Descontados los aspectos extraños referidos a las edades, el reparto es una maravilla. Ronan es una Jo contundente y pluridimensional, Chalamet es el mejor Laurie imaginable, Dern es la madre más adorable que podamos concebir, Pugh expresa todas las ambivalencias de Amy –el personaje más complejo–, Cooper como el señor Laurence es la nobleza en su mejor sentido.

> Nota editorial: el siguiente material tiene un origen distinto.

(** Each configuration of a list can be built, or there is a first that cannot. *)
Lemma built_or_panics l : Forall (fun x => exists rt, built x rt) l \/
  exists before x after msg, l = before ++ x :: after /\
    Forall (fun x => exists rt, built x rt) before /\ BuildRouter un (mo_now x.1) x.2 = Panic msg.
Proof.
  induction l as [|x l IH]; [by left|].
  destruct (BuildRouter un (mo_now x.1) x.2) as [[rt logs]|msg] eqn:E; [|by right; exists [], x, l, msg].
  assert (Hx : exists rt, built x rt) by (by exists rt, logs).
  destruct IH as [IH|(before & y & after & msg & -> & IH & E')]; [left; by constructor|right].
  exists (x :: before), y, after, msg. split; [done|]. split; [by constructor|done].
Qed.

(** The first configuration that cannot be built ends the process. *)
Lemma act_all_panics before x after msg : forall s,
  Forall (fun x => exists rt, built x rt) before -> BuildRouter un (mo_now x.1) x.2 = Panic msg ->
  act_all reload_act (before ++ x :: after) s = Panic msg.
Proof.
  induction before as [|y l IH]; intros s Hb Hx; cbn [app act_all]; unfold reload_act at 1.
  - by rewrite Hx.
  - apply Forall_cons in Hb as [[rt [logs Hy]] Hb]. rewrite Hy. cbn [outcome_bind]. by apply IH.
Qed.

(** The state after installing routers: the last one is served. *)
Lemma install_foldl rts : forall s,
  let s' := foldl (fun s rt => install rt s) s rts in
  hs_Handler (httpServer (sv_server s')) = default (hs_Handler (httpServer (sv_server s))) (last rts) /\
  hs_Addr (httpServer (sv_server s')) = hs_Addr (httpServer (sv_server s)) /\
  sv_checkers s' = sv_checkers s ++ concat (router_checkers <$> rts) /\
  sv_cleanups s' = sv_cleanups s ++ concat (router_cleanups <$> rts).
Proof.
  induction rts as [|rt rts IH]; intros s; [cbn; by rewrite !app_nil_r|].
  cbn [foldl]. destruct (IH (install rt s)) as (H1 & H2 & H3 & H4). cbv zeta. rewrite H1, H2, H3, H4.
  rewrite !fmap_cons, last_cons. cbn [concat]. rewrite !app_assoc. by destruct (last rts).
Qed.

(** The watcher of [main], started on the path [path]. *)
Definition watcher_started (newErr addErr : option error) : bool :=
  match newErr, addErr with None, None => true | _, _ => false end.

Lemma start_watcher_served newErr addErr path gw :
  served (snd (start_watcher newErr addErr path gw)) = served gw /\
  fst (start_watcher newErr addErr path gw) =
    if watcher_started newErr addErr then Some (mkWatcher path false) else None.
Proof.
  unfold start_watcher, NewWatcher. destruct newErr, addErr; cbn; by rewrite served_log.
Qed.

(** What the process serves, whether or not there is a watcher. *)
Lemma main_loop_served newErr addErr path inputs gw gw0 :
  let '(ow, gw1) := start_watcher newErr addErr path gw0 in
  served gw = served gw1 ->
  outcome_map (fun s => served s.2) (loop inputs ((fun w => (true, w)) <$> ow, gw)) =
  act_all reload_act (if watcher_started newErr addErr then accepted_of path (watch_inputs inputs) else []) (served gw0).
Proof.
  destruct (start_watcher_served newErr addErr path gw0) as [HS HW].
  destruct (start_watcher newErr addErr path gw0) as [ow gw1]. cbn in HS, HW. subst ow. intros HE.
  destruct (watcher_started newErr addErr); cbn [fmap option_fmap option_map].
  - rewrite main_loop_spec. cbn [w_closed w_path negb andb]. rewrite HE, HS. apply (spec_run_accepted _ _ _ _ _ _ path _ true).
  - rewrite main_loop_idle. by rewrite HE, HS.
Qed.
End Loop.
End Facts.

(** ** Properties *)

Section Properties.
Context `{UL : URLLib} (un : string -> bool).
Variable unicode_lower : string -> string.
Variable Unmarshal : string -> result GatewayConfig.
Variable Event : Type.
Variable Has_Write Has_Create : Event -> bool.
Variable Version : string.

#[local] Abbreviation run_main := (main un unicode_lower Unmarshal Event Has_Write Has_Create Version).
#[local] Abbreviation accepted_of := (accepted unicode_lower Unmarshal Event Has_Write Has_Create).

(** The listener ended because the server was shut down, or without error. *)
Definition clean_end (listen : option error) : bool :=
  match listen with None => true | Some err => bool_decide (err = ErrServerClosed) end.

(** [Start] and the end of [main], around what happens while the server listens. *)
Lemma Start_served serve gw : forall gw1 listen,
  serve (gw_log (listening_record (gw_server gw)) gw) = Ret (gw1, listen) ->
  exists gw2, (do! (gw', err) <- Server_Start serve gw; Ret (main_end err gw')) =
      Ret (mkExit (if clean_end listen then 0 else 1) "" "" (Some gw2)) /\
    served gw2 = served gw1.
Proof.
  intros gw1 listen E. unfold Server_Start, clean_end. rewrite E. cbn [outcome_bind].
  destruct listen as [err|]; [|eexists; split; [done|]; apply served_log].
  destruct (decide (err = ErrServerClosed)) as [->|Hne]; [eexists; split; [done|]; apply served_log|].
  rewrite bool_decide_eq_true_2, (bool_decide_eq_false_2 (err = _)) by done. eexists. split; [done|]. apply served_log.
Qed.

Lemma new_gateway_served m cfg :
  outcome_map served (new_gateway un Version m cfg) =
  do! (rt, _) <- BuildRouter un (mo_now m) cfg;
  Ret (mkServed (New rt (Port (Config.Server cfg)) (ReadTimeout (Config.Server cfg))
    (WriteTimeout (Config.Server cfg)) (IdleTimeout (Config.Server cfg))) (router_checkers rt) (router_cleanups rt)).
Proof.
  unfold new_gateway. destruct (BuildRouter un (mo_now m) cfg) as [[rt logs]|msg]; [|done].
  cbn [outcome_bind outcome_map]. by rewrite served_log_all.
Qed.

Las idas y venidas temporales están ayudadas por la diversidad de estilos visuales. Hay diferencias entre presente (colores más fríos, claroscuros) y pasado (colores de una calidez anaranjada casi comestible, como un croissant dulce recién salido del horno), y también entre París (colorido y neto como las litografías de Currier & Ives) y Concord, y entre los momentos más felices (coloridos) y otros muy tristes (referidos sobre todo a la enfermedad de Beth) con los colores atenuados (sobre todo esa imagen increíble de Jo y Beth en la playa, con el cielo gris arriba y la arena gris abajo, sobre una tenue línea verde de pasto).

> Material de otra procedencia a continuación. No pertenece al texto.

(** X15. The flags tell what the commands do: [async_media_play] writes
    a characteristic exactly when the state is not PLAYING and PLAY is
    among the supported features, and likewise [async_media_pause] with
    PAUSED and PAUSE, and [async_media_stop] with IDLE and STOP. *)
Theorem media_commands_follow_features :
  (async_media_play clamp_enum_to_char tv <> [] <->
     state tv <> MediaPlayerState.PLAYING
     /\ MediaPlayerEntityFeature.contains
          (supported_features clamp_enum_to_char tv)
          MediaPlayerEntityFeature.PLAY = true) /\
  (async_media_pause clamp_enum_to_char tv <> [] <->
     state tv <> MediaPlayerState.PAUSED
     /\ MediaPlayerEntityFeature.contains
          (supported_features clamp_enum_to_char tv)
          MediaPlayerEntityFeature.PAUSE = true) /\
  (async_media_stop clamp_enum_to_char tv <> [] <->
     state tv <> MediaPlayerState.IDLE
     /\ MediaPlayerEntityFeature.contains
          (supported_features clamp_enum_to_char tv)
          MediaPlayerEntityFeature.STOP = true).
Proof.
  rewrite flag_play, flag_pause, flag_stop.
  unfold async_media_play, async_media_pause, async_media_stop.
  pose proof (media_states_has clamp_enum_to_char tv) as Hm.
  pose proof (remote_keys_has clamp_enum_to_char tv) as Hk.
  split_and!; repeat case_bool_decide; split; try done;
    intuition (try done; eauto).
Qed.

(** X16. A media command writes at most one characteristic, and only
    TARGET_MEDIA_STATE or REMOTE_KEY of the television: it never touches
    the speaker and sends no wake-on-LAN packet. When the target state
    is supported it is the one written, whether or not the remote key
    is there. *)
Theorem media_commands_frame :
  let commands := [ async_media_play clamp_enum_to_char tv;
                    async_media_pause clamp_enum_to_char tv;
                    async_media_stop clamp_enum_to_char tv ] in
  (forall effects, effects ∈ commands ->
     (length effects <= 1)%nat
     /\ forall e, e ∈ effects ->
          exists c v, e = PutCharacteristics Television c v
                      /\ (c = TARGET_MEDIA_STATE \/ c = REMOTE_KEY)) /\
  (state tv <> MediaPlayerState.PLAYING ->
   TargetMediaStateValues.PLAY ∈ supported_media_states clamp_enum_to_char tv ->
   async_media_play clamp_enum_to_char tv
   = [PutCharacteristics Television TARGET_MEDIA_STATE TargetMediaStateValues.PLAY]) /\
  (state tv <> MediaPlayerState.PAUSED ->
   TargetMediaStateValues.PAUSE ∈ supported_media_states clamp_enum_to_char tv ->
   async_media_pause clamp_enum_to_char tv
   = [PutCharacteristics Television TARGET_MEDIA_STATE TargetMediaStateValues.PAUSE]).
Proof.
  unfold async_media_play, async_media_pause, async_media_stop. split_and!.
  - intros effects Hin.
    repeat (apply elem_of_cons in Hin as [-> | Hin]);
      [..|by apply elem_of_nil in Hin];
      repeat case_bool_decide; simpl; (split; [lia|]); intros e He;
      try (by apply elem_of_nil in He);
      apply list_elem_of_singleton in He as ->; eauto.
  - intros H1 H2. by rewrite (bool_decide_eq_false_2 _ H1), (bool_decide_eq_true_2 _ H2).
  - intros H1 H2. by rewrite (bool_decide_eq_false_2 _ H1), (bool_decide_eq_true_2 _ H2).
Qed.

End TelevisionMore.

(** X17. The television is OFF exactly when the value of ACTIVE is
    falsy, and its state is never STANDBY nor BUFFERING. *)
Theorem state_off_iff (tv : HomeKitTelevision) :
  (state tv = MediaPlayerState.OFF <->
   truthy (service_value (service tv) CharacteristicsTypes.ACTIVE) = false)
  /\ state tv <> MediaPlayerState.STANDBY
  /\ state tv <> MediaPlayerState.BUFFERING.
Proof.
  unfold state.
  destruct (truthy (service_value (service tv) CharacteristicsTypes.ACTIVE)); simpl;
    [|by split_and!].
  destruct (service_value (service tv) CharacteristicsTypes.CURRENT_MEDIA_STATE)
    as [|b|z|s]; simpl; repeat case_match; by split_and!.
Qed.

Lemma media_commands_follow_features_witness :
  async_media_play clamp_valid_values (tv_with (PyInt 1)) <> [] /\
  MediaPlayerEntityFeature.contains
    (supported_features clamp_valid_values (tv_with (PyInt 1)))
    MediaPlayerEntityFeature.STOP = false.
Proof.
  destruct (media_commands_follow_features clamp_valid_values (tv_with (PyInt 1)))
    as (Hplay & _ & Hstop).
  split.
  - apply Hplay. split; [discriminate|]. vm_compute. reflexivity.
  - apply not_true_is_false. intros Hf.
    assert (async_media_stop clamp_valid_values (tv_with (PyInt 1)) <> []) as Hn.
    { apply Hstop. split; [discriminate|exact Hf]. }
    apply Hn. reflexivity.
Defined.

Lemma media_commands_frame_witness :
  async_media_play clamp_valid_values (tv_with (PyInt 1))
  = [PutCharacteristics Television CharacteristicsTypes.TARGET_MEDIA_STATE
       TargetMediaStateValues.PLAY].
Proof.
  apply (proj1 (proj2 (media_commands_frame clamp_valid_values (tv_with (PyInt 1))))).
  - discriminate.
  - vm_compute. reflexivity.
Defined.

Lemma state_off_iff_witness : state tv_off = MediaPlayerState.OFF.
Proof. apply (proj1 (state_off_iff tv_off)). reflexivity. Defined.

(** ** The remote entity *)

Section RemoteFacts.
Variable members : list (pystr * Z).

Lemma async_send_command_app a b :
  async_send_command members (a ++ b)
  = async_send_command members a ++ async_send_command members b.
Proof.
  induction a as [|com a IH]; simpl; [done|].
  destruct (member members com); simpl; by rewrite IH.
Qed.

(** X18. [async_send_command] presses, in the order given, the keys
    whose names are members of [RemoteKeyValues], and skips every other
    name without an error: sending a list is sending its parts one
    after the other, and no more keys are pressed than names given. *)
Theorem async_send_command_keys (command more : list pystr) :
  async_send_command members command
  = List.map (RemotePut CharacteristicsTypes.REMOTE_KEY)
      (omap (member members) command)
  /\ async_send_command members (command ++ more)
     = async_send_command members command ++ async_send_command members more
  /\ (length (async_send_command members command) <= length command)%nat.
Proof.
  split_and!.
  - induction command as [|com command IH]; simpl; [done|].
    destruct (member members com); simpl; by rewrite IH.
  - apply async_send_command_app.
  - induction command as [|com command IH]; simpl; [done|].
    destruct (member members com); simpl; lia.
Qed.

End RemoteFacts.

(** The names are taken as they are: in lower case a key is no member. *)
Example send_command_skips_unknown_names :
  async_send_command RemoteKeyValues_members
    [str "PLAY_PAUSE"; str "play_pause"; str "MENU"; str "SELECT"]
  = [ RemotePut CharacteristicsTypes.REMOTE_KEY RemoteKeyValues.PLAY_PAUSE;
      RemotePut CharacteristicsTypes.REMOTE_KEY RemoteKeyValues.SELECT ].
Proof. by vm_compute. Qed.

(** ** The input sources *)

Section SourceFacts.
Variable input_sources : list Service.

Import CharacteristicsTypes.

Lemma py_eq_refl v : py_eq v v = true.
Proof.
  destruct v as [|[]|z|s]; simpl; try done.
  - apply Z.eqb_refl.
  - by apply bool_decide_eq_true.
Qed.

Lemma py_eq_str v s : py_eq v (PyStr s) = true -> v = PyStr s.
Proof.
  destruct v as [|[]|z|t]; simpl; try done.
  intros H. apply bool_decide_eq_true in H. by subst.
Qed.

Lemma first_input_source_Some c v s :
  first_input_source input_sources c v = Some s ->
  s ∈ input_sources /\ py_eq (service_value s c) v = true.
Proof.
  unfold first_input_source. intros H. apply find_some in H as [Hin Hp].
  split; [by apply list_elem_of_In|done].
Qed.

Lemma first_input_source_None c v :
  first_input_source input_sources c v = None ->
  forall s, s ∈ input_sources -> py_eq (service_value s c) v = false.
Proof.
  unfold first_input_source. intros H s Hin.
  apply (find_none _ _ H). by apply list_elem_of_In.
Qed.

Lemma named_source_has_name s n :
  py_eq (service_value s CONFIGURED_NAME) (PyStr n) = true ->
  exists ch, s !! CONFIGURED_NAME = Some ch /\ value ch = PyStr n.
Proof.
  intros H. apply py_eq_str in H. unfold service_value in H.
  destruct (s !! CONFIGURED_NAME) as [ch|]; [|done]. by exists ch.
Qed.

(** X19. Selecting a source and reading it back. When
    [async_select_source] writes the identifier [v] and the accessory
    takes it as its ACTIVE_IDENTIFIER, [source] is the name that was
    selected, provided [v] is truthy and no two input sources have equal
    identifiers. When [v] is falsy (an input source with identifier 0),
    [source] is [None] instead. *)
Theorem select_source_then_source (tv' : HomeKitTelevision) (n : pystr)
    (v : scalar) :
  async_select_source input_sources n
  = Return [ {| written_char := ACTIVE_IDENTIFIER; written_value := v |} ] ->
  service_value (service tv') ACTIVE_IDENTIFIER = v ->
  (truthy v = true ->
   (forall s1 s2, s1 ∈ input_sources -> s2 ∈ input_sources ->
      py_eq (service_value s1 IDENTIFIER) (service_value s2 IDENTIFIER) = true ->
      s1 = s2) ->
   source input_sources tv' = Return (PyStr n))
  /\ (truthy v = false -> source input_sources tv' = Return PyNone).
Proof.
  intros Hsel Hv. unfold source. rewrite Hv. split; [|by intros ->].
  intros -> Huniq. simpl.
  unfold async_select_source in Hsel.
  destruct (first_input_source input_sources CONFIGURED_NAME (PyStr n))
    as [s|] eqn:Hs; [|done].
  apply first_input_source_Some in Hs as [Hin Hname].
  unfold service_getitem in Hsel.
  destruct (s !! IDENTIFIER) as [idc|] eqn:Hid; [|done].
  injection Hsel as Hidv.
  assert (Hsv : service_value s IDENTIFIER = v)
    by (unfold service_value; by rewrite Hid).
  destruct (first_input_source input_sources IDENTIFIER v) as [s'|] eqn:Hs'.
  - apply first_input_source_Some in Hs' as [Hin' Hv'].
    assert (s' = s) as ->.
    { apply Huniq; [done..|]. by rewrite Hsv. }
    apply named_source_has_name in Hname as (ch & Hch & Hval).
    unfold service_getitem. by rewrite Hch, Hval.
  - exfalso. pose proof (first_input_source_None _ _ Hs' s Hin) as Hf.
    by rewrite Hsv, py_eq_refl in Hf.
Qed.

No hay referencia alguna al trascendentalismo, que fue, históricamente, el marco filosófico en que se formó la familia Alcott y que ayuda a explicar la tendencia de las familias March y Laurence a la bondad, la caridad, el servicio y la militancia igualitaria. Al omitir ese marco, de alguna manera se generaliza ese espíritu al universo de la película. Todo es bondad, y la maldad está lejos, fuera de campo, aunque vemos sus consecuencias. Aun los personajes que tuvieron que desarrollar una interfaz dura y autoritaria (Dashwood, la tía March) en el fondo tienen su corazón. Es un mundo en que las personas se dispusieron a ser buenas y ayudarse unas a otras, bañado en la música melodiosa y positiva de Alexandre Desplat. Podemos evaluarlo como una visión de mundo enajenada e ingenua, pero también como la propuesta de un modelo de mundo, que podría ser el que derivara de una politicidad feminista, consagrado en el extenso epílogo mudo de la película. En todo caso, esta obra preciosa, llena de abrazos (maternales, fraternos, amistosos, amorosos e incluso librescos), es ella misma un enorme abrazo en el alma de los espectadores.
Mujercitas (Little Women). Dirigida por Greta Gerwig. Basada en novela de Louisa May Alcott. Con Saoirse Ronan, Florence Pugh, Timothée Chalamet. Estados Unidos, 2019. En varias salas.